**Required action**:
Work through the material below and count the lines holding the word "fields"; give that count and nothing more.

**Provided information**:
(* ===== verification/Bytes.v ===== *)
(** * Little-endian fields of structures laid out in byte arrays

    The kernel casts the data of a disk block to a structure and reads and
    writes its fields.  Here a block is a list of bytes; [get] and [put] are the
    load and the store of a field of [n] bytes at an offset. *)
From S2P Require Import Prelude.
Open Scope Z_scope.

Fixpoint le_bytes (n : nat) (v : Z) : list Z :=
  match n with
  | O => []
  | S n' => u8 v :: le_bytes n' (v / 256)
  end.

Fixpoint le_val (l : list Z) : Z :=
  match l with
  | [] => 0
  | b :: l' => b + 256 * le_val l'
  end.

Definition get (n : nat) (d : list Z) (o : Z) : Z := le_val (take n (drop (Z.to_nat o) d)).
(** Overwrite the bytes from offset [o] on. *)
Definition splice (d : list Z) (o : Z) (bs : list Z) : list Z := list_inserts (Z.to_nat o) bs d.
Definition put (n : nat) (d : list Z) (o v : Z) : list Z := splice d o (le_bytes n v).

(** uint fields, and short fields, which are signed. *)
Definition get32 (d : list Z) (o : Z) : Z := get 4 d o.
Definition put32 (d : list Z) (o v : Z) : list Z := put 4 d o v.
Definition gets16 (d : list Z) (o : Z) : Z := s16 (get 2 d o).
Definition get16 (d : list Z) (o : Z) : Z := get 2 d o.
Definition put16 (d : list Z) (o v : Z) : list Z := put 2 d o v.

(** A byte list is one whose elements are bytes. *)
Definition is_bytes (d : list Z) : Prop := Forall (λ b, 0 ≤ b < 256) d.

Lemma length_le_bytes n v : length (le_bytes n v) = n.
Proof. revert v. induction n; intros v; simpl; [done|]. by rewrite IHn. Qed.

Lemma le_bytes_bytes n v : is_bytes (le_bytes n v).
Proof. revert v. induction n; intros v; constructor; [apply u8_range|apply IHn]. Qed.

Lemma le_val_le_bytes n v : le_val (le_bytes n v) = v mod 256 ^ Z.of_nat n.
Proof.
  revert v. induction n as [|n IH]; intros v; simpl le_val; [by rewrite Z.mod_1_r|].
  rewrite IH. replace (Z.of_nat (S n)) with (1 + Z.of_nat n) by lia.
  rewrite Z.pow_add_r, Z.pow_1_r by lia. rewrite Z.rem_mul_r by lia. unfold u8. change (2 ^ 8) with 256. lia.
Qed.

Lemma le_val_range l : is_bytes l → 0 ≤ le_val l < 256 ^ Z.of_nat (length l).
Proof.
  induction 1 as [|b l Hb _ IH]; simpl length; [done|]. simpl le_val.
  replace (Z.of_nat (S (length l))) with (1 + Z.of_nat (length l)) by lia.
  rewrite Z.pow_add_r, Z.pow_1_r by lia. lia.
Qed.

Lemma le_bytes_le_val l : is_bytes l → le_bytes (length l) (le_val l) = l.
Proof.
  induction 1 as [|b l Hb _ IH]; [done|]. simpl. f_equal.
  - unfold u8. rewrite Z.mul_comm, Z.mod_add by lia. by apply Z.mod_small.
  - rewrite Z.mul_comm, Z.div_add, Z.div_small, Z.add_0_l by lia. done.
Qed.

Lemma length_splice d o bs : length (splice d o bs) = length d.
Proof. apply length_inserts. Qed.

Lemma splice_bytes d o bs : is_bytes d → is_bytes bs → is_bytes (splice d o bs).
Proof.
  intros Hd Hb. unfold splice. revert Hb. generalize (Z.to_nat o). induction bs as [|b bs IH]; intros i Hb; simpl; [done|].
  apply Forall_cons in Hb as [Hb Hbs]. apply Forall_insert; [|done]. by apply IH.
Qed.

(** The bytes of a range, and what a store leaves in them. *)
Definition sub (d : list Z) (o n : Z) : list Z := take (Z.to_nat n) (drop (Z.to_nat o) d).

Lemma sub_splice_eq d o bs :
  0 ≤ o → o + Z.of_nat (length bs) ≤ Z.of_nat (length d) → sub (splice d o bs) o (Z.of_nat (length bs)) = bs.
Proof.
  intros Ho Hl. unfold sub, splice. apply list_eq. intros i. rewrite Nat2Z.id.
  destruct (decide (i < length bs)%nat) as [Hi|Hi].
  - rewrite lookup_take_lt, lookup_drop by done. rewrite list_lookup_inserts by lia. f_equal. lia.
  - rewrite lookup_take_ge by lia. symmetry. apply lookup_ge_None. lia.
Qed.

Lemma sub_splice_ne d o bs p n :
  0 ≤ o → 0 ≤ p → 0 ≤ n → p + n ≤ o ∨ o + Z.of_nat (length bs) ≤ p → sub (splice d o bs) p n = sub d p n.
Proof.
  intros Ho Hp Hn Hd. unfold sub, splice. apply list_eq. intros i.
  destruct (decide (i < Z.to_nat n)%nat) as [Hi|Hi].
  - rewrite !lookup_take_lt, !lookup_drop by done. destruct Hd as [Hd|Hd].
    + apply list_lookup_inserts_lt. lia.
    + apply list_lookup_inserts_ge. lia.
  - by rewrite !lookup_take_ge by lia.
Qed.

Lemma get_sub n d o : get n d o = le_val (sub d o (Z.of_nat n)).
Proof. unfold get, sub. by rewrite Nat2Z.id. Qed.

Lemma get_put_eq n d o v : 0 ≤ o → o + Z.of_nat n ≤ Z.of_nat (length d) →
  get n (put n d o v) o = v mod 256 ^ Z.of_nat n.
Proof.
  intros Ho Hl. rewrite get_sub. unfold put. rewrite <- (length_le_bytes n v) at 2.
  rewrite sub_splice_eq by (by rewrite ?length_le_bytes). apply le_val_le_bytes.
Qed.

Lemma get_splice_ne n d o bs p :
  0 ≤ o → 0 ≤ p → p + Z.of_nat n ≤ o ∨ o + Z.of_nat (length bs) ≤ p → get n (splice d o bs) p = get n d p.
Proof. intros. rewrite !get_sub, sub_splice_ne; [done|done|done|lia|done]. Qed.

Lemma get_put_ne n m d o v p :
  0 ≤ o → 0 ≤ p → p + Z.of_nat n ≤ o ∨ o + Z.of_nat m ≤ p → get n (put m d o v) p = get n d p.
Proof. intros. apply get_splice_ne; try done. by rewrite length_le_bytes. Qed.

Lemma length_put n d o v : length (put n d o v) = length d.
Proof. apply length_splice. Qed.

Lemma get32_put32 d o v : 0 ≤ o → o + 4 ≤ Z.of_nat (length d) → 0 ≤ v < 2 ^ 32 → get32 (put32 d o v) o = v.
Proof. intros. unfold get32, put32. rewrite get_put_eq by done. by apply Z.mod_small. Qed.

Lemma get32_put32_ne d o v p : 0 ≤ o → 0 ≤ p → p + 4 ≤ o ∨ o + 4 ≤ p → get32 (put32 d o v) p = get32 d p.
Proof. intros. by apply get_put_ne. Qed.

Lemma length_put32 d o v : length (put32 d o v) = length d.
Proof. apply length_splice. Qed.

#[export] Hint Rewrite length_splice length_put length_put32 length_le_bytes : xv6.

**Output for this task**:
3